[Source records]

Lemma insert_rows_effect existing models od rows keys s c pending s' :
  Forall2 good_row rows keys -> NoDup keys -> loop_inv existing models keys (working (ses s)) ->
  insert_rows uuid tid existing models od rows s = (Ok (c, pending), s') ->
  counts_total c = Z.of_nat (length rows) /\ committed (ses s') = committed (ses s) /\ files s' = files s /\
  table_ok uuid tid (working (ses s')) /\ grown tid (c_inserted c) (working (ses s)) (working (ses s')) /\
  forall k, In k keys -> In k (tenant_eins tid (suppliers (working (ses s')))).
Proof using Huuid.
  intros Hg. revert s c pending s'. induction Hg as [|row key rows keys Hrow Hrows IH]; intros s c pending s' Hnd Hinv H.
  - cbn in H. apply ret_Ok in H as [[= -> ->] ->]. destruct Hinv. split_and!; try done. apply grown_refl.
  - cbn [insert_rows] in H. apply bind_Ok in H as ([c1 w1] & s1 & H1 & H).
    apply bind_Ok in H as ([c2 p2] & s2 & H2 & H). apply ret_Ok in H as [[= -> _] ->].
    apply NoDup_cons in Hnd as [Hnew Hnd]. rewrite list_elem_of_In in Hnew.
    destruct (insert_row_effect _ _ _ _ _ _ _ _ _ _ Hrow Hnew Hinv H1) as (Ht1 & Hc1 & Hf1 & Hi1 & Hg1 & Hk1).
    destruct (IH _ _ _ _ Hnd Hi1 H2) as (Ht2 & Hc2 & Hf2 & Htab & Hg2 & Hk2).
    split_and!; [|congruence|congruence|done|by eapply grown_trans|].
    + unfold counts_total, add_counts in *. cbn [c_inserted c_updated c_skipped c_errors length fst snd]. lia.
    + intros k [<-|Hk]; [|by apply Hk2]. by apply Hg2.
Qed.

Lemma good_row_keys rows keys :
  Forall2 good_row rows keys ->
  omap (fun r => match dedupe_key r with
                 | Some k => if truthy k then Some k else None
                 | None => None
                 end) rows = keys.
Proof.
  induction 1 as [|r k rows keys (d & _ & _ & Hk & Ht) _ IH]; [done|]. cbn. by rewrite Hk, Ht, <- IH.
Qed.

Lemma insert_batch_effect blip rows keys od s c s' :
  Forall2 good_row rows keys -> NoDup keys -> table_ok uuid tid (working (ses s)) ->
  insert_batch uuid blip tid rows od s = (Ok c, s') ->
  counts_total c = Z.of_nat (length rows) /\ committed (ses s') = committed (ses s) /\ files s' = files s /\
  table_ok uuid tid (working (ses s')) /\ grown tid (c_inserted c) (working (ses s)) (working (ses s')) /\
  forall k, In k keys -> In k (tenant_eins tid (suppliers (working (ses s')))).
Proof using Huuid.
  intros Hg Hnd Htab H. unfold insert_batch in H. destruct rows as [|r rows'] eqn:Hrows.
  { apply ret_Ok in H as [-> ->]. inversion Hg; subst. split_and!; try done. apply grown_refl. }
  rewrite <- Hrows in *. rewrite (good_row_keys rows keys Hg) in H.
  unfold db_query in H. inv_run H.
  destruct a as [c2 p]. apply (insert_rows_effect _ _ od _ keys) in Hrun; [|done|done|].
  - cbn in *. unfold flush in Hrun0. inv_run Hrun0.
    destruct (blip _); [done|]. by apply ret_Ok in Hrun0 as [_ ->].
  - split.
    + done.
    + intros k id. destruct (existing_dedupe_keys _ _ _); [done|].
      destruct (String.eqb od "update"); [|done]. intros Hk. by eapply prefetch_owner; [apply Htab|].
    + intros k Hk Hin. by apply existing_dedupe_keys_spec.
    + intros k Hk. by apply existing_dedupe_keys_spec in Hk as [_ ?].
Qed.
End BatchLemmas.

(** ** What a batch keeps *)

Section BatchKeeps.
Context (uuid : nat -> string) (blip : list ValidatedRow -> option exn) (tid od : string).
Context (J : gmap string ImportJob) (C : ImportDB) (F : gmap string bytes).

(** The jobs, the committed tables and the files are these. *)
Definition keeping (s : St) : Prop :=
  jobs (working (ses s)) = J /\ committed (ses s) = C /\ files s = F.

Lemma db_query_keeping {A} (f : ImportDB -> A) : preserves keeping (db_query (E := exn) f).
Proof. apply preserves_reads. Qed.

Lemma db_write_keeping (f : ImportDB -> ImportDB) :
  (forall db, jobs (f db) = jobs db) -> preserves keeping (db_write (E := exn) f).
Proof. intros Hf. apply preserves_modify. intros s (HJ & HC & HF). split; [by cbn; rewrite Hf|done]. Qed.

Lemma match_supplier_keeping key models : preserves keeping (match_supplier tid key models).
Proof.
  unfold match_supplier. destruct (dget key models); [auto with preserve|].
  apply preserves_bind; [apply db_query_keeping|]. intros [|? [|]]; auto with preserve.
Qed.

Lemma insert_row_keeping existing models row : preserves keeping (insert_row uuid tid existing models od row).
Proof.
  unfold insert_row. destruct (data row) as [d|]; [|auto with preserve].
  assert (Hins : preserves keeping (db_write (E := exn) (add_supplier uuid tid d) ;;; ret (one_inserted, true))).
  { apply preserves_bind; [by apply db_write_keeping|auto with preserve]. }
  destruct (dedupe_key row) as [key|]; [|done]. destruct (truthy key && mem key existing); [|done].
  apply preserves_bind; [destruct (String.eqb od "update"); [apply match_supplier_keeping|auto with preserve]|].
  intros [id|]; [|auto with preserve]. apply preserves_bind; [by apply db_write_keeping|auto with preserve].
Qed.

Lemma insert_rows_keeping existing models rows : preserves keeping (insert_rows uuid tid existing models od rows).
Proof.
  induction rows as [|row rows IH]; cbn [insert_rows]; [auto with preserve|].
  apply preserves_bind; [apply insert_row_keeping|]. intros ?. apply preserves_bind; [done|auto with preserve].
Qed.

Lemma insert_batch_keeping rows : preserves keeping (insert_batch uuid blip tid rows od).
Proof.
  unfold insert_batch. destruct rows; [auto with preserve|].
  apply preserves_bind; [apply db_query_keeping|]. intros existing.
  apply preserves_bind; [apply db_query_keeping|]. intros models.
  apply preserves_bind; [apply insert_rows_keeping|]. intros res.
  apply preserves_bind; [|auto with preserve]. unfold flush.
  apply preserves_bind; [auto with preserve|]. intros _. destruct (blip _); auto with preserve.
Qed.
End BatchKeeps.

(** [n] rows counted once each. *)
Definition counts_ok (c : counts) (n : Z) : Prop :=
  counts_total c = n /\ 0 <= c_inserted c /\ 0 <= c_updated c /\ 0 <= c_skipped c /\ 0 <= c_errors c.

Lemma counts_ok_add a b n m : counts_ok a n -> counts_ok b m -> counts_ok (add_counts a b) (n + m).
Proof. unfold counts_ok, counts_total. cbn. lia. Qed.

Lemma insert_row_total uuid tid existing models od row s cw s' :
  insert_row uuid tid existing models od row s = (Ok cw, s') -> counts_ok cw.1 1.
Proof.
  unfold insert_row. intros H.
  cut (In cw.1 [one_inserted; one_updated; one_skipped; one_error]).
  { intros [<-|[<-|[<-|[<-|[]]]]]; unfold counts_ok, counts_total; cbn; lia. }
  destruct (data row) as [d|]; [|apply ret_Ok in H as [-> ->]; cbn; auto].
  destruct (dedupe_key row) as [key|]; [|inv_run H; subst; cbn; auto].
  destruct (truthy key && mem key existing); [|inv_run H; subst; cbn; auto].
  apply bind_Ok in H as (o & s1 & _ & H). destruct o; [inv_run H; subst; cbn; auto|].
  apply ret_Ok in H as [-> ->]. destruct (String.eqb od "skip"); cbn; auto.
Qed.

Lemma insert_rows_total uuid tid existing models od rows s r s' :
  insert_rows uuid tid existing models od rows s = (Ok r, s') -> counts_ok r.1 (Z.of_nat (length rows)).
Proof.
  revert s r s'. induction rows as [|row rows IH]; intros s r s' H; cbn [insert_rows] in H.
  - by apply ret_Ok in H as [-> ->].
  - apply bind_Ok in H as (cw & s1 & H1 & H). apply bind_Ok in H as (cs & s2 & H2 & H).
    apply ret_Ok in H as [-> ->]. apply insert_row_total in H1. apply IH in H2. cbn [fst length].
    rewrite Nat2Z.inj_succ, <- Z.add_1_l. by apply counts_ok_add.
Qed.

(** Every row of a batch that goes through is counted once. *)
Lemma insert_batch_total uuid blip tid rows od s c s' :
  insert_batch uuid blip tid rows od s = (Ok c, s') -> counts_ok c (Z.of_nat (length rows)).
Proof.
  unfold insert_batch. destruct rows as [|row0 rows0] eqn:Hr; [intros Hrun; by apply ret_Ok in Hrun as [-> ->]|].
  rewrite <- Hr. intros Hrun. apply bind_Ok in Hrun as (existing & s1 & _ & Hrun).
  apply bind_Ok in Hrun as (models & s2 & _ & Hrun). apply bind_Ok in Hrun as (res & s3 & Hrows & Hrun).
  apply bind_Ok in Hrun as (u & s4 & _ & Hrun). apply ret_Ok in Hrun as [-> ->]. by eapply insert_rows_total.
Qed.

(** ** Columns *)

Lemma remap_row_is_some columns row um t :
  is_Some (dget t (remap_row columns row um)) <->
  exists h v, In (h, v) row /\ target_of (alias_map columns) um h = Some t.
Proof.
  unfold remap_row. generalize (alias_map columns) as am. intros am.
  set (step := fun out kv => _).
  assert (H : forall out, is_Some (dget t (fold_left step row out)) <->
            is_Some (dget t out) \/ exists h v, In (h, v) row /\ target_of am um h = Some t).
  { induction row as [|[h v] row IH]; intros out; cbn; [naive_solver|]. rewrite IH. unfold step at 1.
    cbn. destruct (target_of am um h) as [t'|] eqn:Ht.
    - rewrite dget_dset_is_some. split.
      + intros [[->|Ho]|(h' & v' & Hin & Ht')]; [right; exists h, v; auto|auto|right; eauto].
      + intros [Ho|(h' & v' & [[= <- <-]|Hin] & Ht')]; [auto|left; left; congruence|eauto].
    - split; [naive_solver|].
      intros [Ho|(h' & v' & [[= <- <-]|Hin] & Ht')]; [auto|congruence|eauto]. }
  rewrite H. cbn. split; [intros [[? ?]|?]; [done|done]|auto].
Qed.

• **Your task**
Examine the records above and give the number of lines in which the string "pending" appears, with no other words.

• **Task result**
3